Желтизна и золото
ДВЕНАДЦАТЬ СТИХОТВОРЕНИЙ
Из книги The Biplane Houses
* * *
То были не лошади; то
ночной дождь пробуждался к жизни
на металлических крышах.
* * *
Запрокинувшись, такой самодовольный
и фаллический, возлежит знак &
в шезлонге самого себя.
* * *
Головой вниз в бадье рыба колышет
своими беспомощными ногами-крыльями.
* * *
– Духовность? –
фыркнула она. – И поэзия?
Это как желтизна и золото.
* * *
Дождем и деревьями
несутся в сумерках по улицам
экваториальные штормы.
* * *
Лучшие любовные стихи, как таковые,
известны лишь любовникам.
* * *
Грудастые греческие бассейны изъясняются
строфами Серебряного века сквозь
свои галечные бороды.
* * *
Имейте сострадание: солончаки
возникают из человеческих слез.
* * *
Уставшие от понимания жизни,
животные вынуждают человека
озадачиваться.
* * *
Паук, ходящий кругами,
празднует день
рождения логики.
* * *
Желая меня убедить, они
перечислили все мои установки,
полностью их переврав.
* * *
Заполняя анкету, простак
спрашивает свою мать:
– Мам, а какого мы пола?
УВЕРТЮРА 1812 ГОДА В ТОПКАПИ-САРАЕ
Из книги Dog Fox Field
Тайны Розария на турецком и молитвы за Султана.

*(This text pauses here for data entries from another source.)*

(** A successful visit, with the text it appends. *)
Lemma run_visit (e : Expr) (un un' : unparser) :
  visit e un = (Ok (), un') →
  ∃ t, renders (info un) e (str un) t ∧ str un' = str un +:+ t
       ∧ info un' = info un.
Proof.
  intros Hrun.
  destruct (run_appends _ _ _ _ (appends_visit e) Hrun) as (t & Ht & Hinfo).
  exists t. split; [by exists un, un'|done].
Qed.

Lemma run_trace (e : Expr) (un : unparser) :
  trace e un = (Ok (), set_visited (visited un ++ [e]) un).
Proof. done. Qed.

(** The text a presence test opens with, and the text it closes with. *)
Definition has_open (test_only : bool) : string :=
  if test_only then "has(" else "".
Definition has_close (test_only : bool) : string :=
  if test_only then ")" else "".

(** The elements of a list literal, or the arguments of a call: each is
    visited, with a comma after each but the last. *)
Lemma run_elements (elems : list Expr) (un un' : unparser) :
  for_range (λ i elem,
    visit elem;;
    if i <? Z.of_nat (length elems) - 1 then WriteString "," else ret ())
    0 elems un = (Ok (), un') →
  ∃ ts, str un' = str un +:+ join "," ts ∧ info un' = info un
        ∧ in_sequence (renders (info un)) "," (str un) elems ts.
Proof.
  intros Hrun.
  apply (run_for_range_sep _ visit "," (Z.of_nat (length elems))) in Hrun
    as (ts & Hstr & Hinfo & Hseq); [|done|apply appends_visit|lia].
  by exists ts.
Qed.

(** A list literal is rendered as padding, an opening bracket, the
    elements in order with a single comma and no blank between two of
    them, and a closing bracket; an empty list is the two brackets. *)
Theorem list_elements_comma_separated (id : Z) (elems : list Expr)
    (un un' : unparser) :
  visit (Expr_ListExpr id elems) un = (Ok (), un') →
  ∃ n ts,
    str un' = str un +:+ spaces n +:+ "[" +:+ join "," ts +:+ "]"
    ∧ length ts = length elems
    ∧ in_sequence (renders (info un)) "," (str un +:+ spaces n +:+ "[")
        elems ts.
Proof.
  rewrite visit_unfold. cbn [visit_dispatch]. unfold visitList.
  intros Hrun.
  run_step Hrun u1 H1. rewrite run_trace in H1. injection H1 as <-.
  run_step Hrun u2 H2. rewrite run_pad in H2.
  remember (Z.to_nat _) as n eqn:Hn in H2. clear Hn. injection H2 as <-.
  run_step Hrun u3 H3. rewrite run_WriteString in H3. injection H3 as <-.
  run_step Hrun u4 H4. apply run_elements in H4 as (ts & Hstr & Hinfo & Hseq).
  rewrite run_WriteString in Hrun. injection Hrun as <-.
  cbn [str info set_str set_visited] in *.
  exists n, ts. split; [|split].
  - rewrite Hstr. by rewrite !string_app_assoc.
  - by eapply in_sequence_length.
  - by rewrite string_app_assoc in Hseq.
Qed.

(** The names [visitCall] treats as operators. *)
Definition operator_names : list string :=
  [Conditional; Index] ++ unary_operators ++ binary_operators.

Lemma visitCall_function (visit : Expr → M unit) (id : Z)
    (target : option Expr) (fn : string) (args : list Expr) :
  fn ∉ operator_names →
  visitCall visit id target fn args = visitCallFunc visit id target fn args.
Proof.
  intros Hfn. unfold operator_names in Hfn.
  rewrite !not_elem_of_app in Hfn. destruct Hfn as (H12 & H3 & H4).
  rewrite !not_elem_of_cons in H12. destruct H12 as (H1 & H2 & _).
  unfold visitCall. by rewrite !bool_decide_eq_false_2.
Qed.

(** A call of a function that is no operator is rendered as the target
    and a dot when there is a target, the function name, padding, and the
    arguments between parentheses, with a single comma and no blank
    between two of them.  The target is never parenthesized. *)
Theorem function_call_rendering (id : Z) (target : option Expr) (fn : string)
    (args : list Expr) (un un' : unparser) :
  fn ∉ operator_names →
  visit (Expr_CallExpr id target fn args) un = (Ok (), un') →
  ∃ tt n ts,
    str un' = str un +:+ tt +:+ fn +:+ spaces n +:+ "(" +:+ join "," ts
                +:+ ")"
    ∧ match target with
      | Some t => ∃ t0, tt = t0 +:+ "." ∧ renders (info un) t (str un) t0
      | None => tt = ""
      end
    ∧ length ts = length args
    ∧ in_sequence (renders (info un)) ","
        (str un +:+ tt +:+ fn +:+ spaces n +:+ "(") args ts.
Proof.
  intros Hfn. rewrite visit_unfold. cbn [visit_dispatch].
  rewrite visitCall_function by done. unfold visitCallFunc.
  intros Hrun.
  run_step Hrun u1 H1. rewrite run_trace in H1. injection H1 as <-.
  run_step Hrun u2 H2.
  assert (Htarget : ∃ tt, str u2 = str un +:+ tt ∧ info u2 = info un
    ∧ match target with
      | Some t => ∃ t0, tt = t0 +:+ "." ∧ renders (info un) t (str un) t0
      | None => tt = ""
      end).
  { destruct target as [t|].
    - run_step H2 u0 H0. apply run_visit in H0 as (t0 & Hr & Hs & Hi).
      rewrite run_WriteString in H2. injection H2 as <-.
      cbn [str info set_str set_visited] in *.
      exists (t0 +:+ "."). split; [by rewrite Hs, string_app_assoc|].
      split; [done|]. by exists t0.
    - injection H2 as <-. exists "". simpl.
      by rewrite string_app_nil_r. }
  destruct Htarget as (tt & Hs2 & Hi2 & Htt). clear H2.
  run_step Hrun u3 H3. rewrite run_WriteString in H3. injection H3 as <-.
  run_step Hrun u4 H4. rewrite run_pad in H4.
  remember (Z.to_nat _) as n eqn:Hn in H4. clear Hn. injection H4 as <-.
  run_step Hrun u5 H5. rewrite run_WriteString in H5. injection H5 as <-.
  run_step Hrun u6 H6. apply run_elements in H6 as (ts & Hstr & Hinfo & Hseq).
  rewrite run_WriteString in Hrun. injection Hrun as <-.
  cbn [str info set_str set_visited] in *.
  exists tt, n, ts. split; [|split; [done|split]].
  - rewrite Hstr, Hs2. by rewrite !string_app_assoc.
  - by eapply in_sequence_length.
  - rewrite Hs2, Hi2 in Hseq. by rewrite !string_app_assoc in Hseq.
Qed.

Сквозь филигранное кружево стены влетает бриз-
скиталец и колышет драпировочную пелену муслина над
Вдовствующей Женой, восседающей в своем павильоне.
Четырнадцать сотен воскресений она молилась
Сыну Девы за слабейших мира сего, всех тех, кто
не мог, как и она в свое время, уберечь свое девство:
за наложниц и евнухов с лицами постаревших детей.
И, может, тысячу триста раз молилась она за Султана,
что получил ее от алжирского Бея, как похищенный перл,
и за другого Султана – их сына, который царствует ныне
согласно предписаниям, что даются ей без труда, но
иногда так похожи на языки ароматических свечей.
Наигорчайшей же для нее была невозможность
покончить с торговлей евнухами: невыносимо видеть,
как немусульманские мальчики после кастрации
сидят и плачут на жарком, залитом кровью песке.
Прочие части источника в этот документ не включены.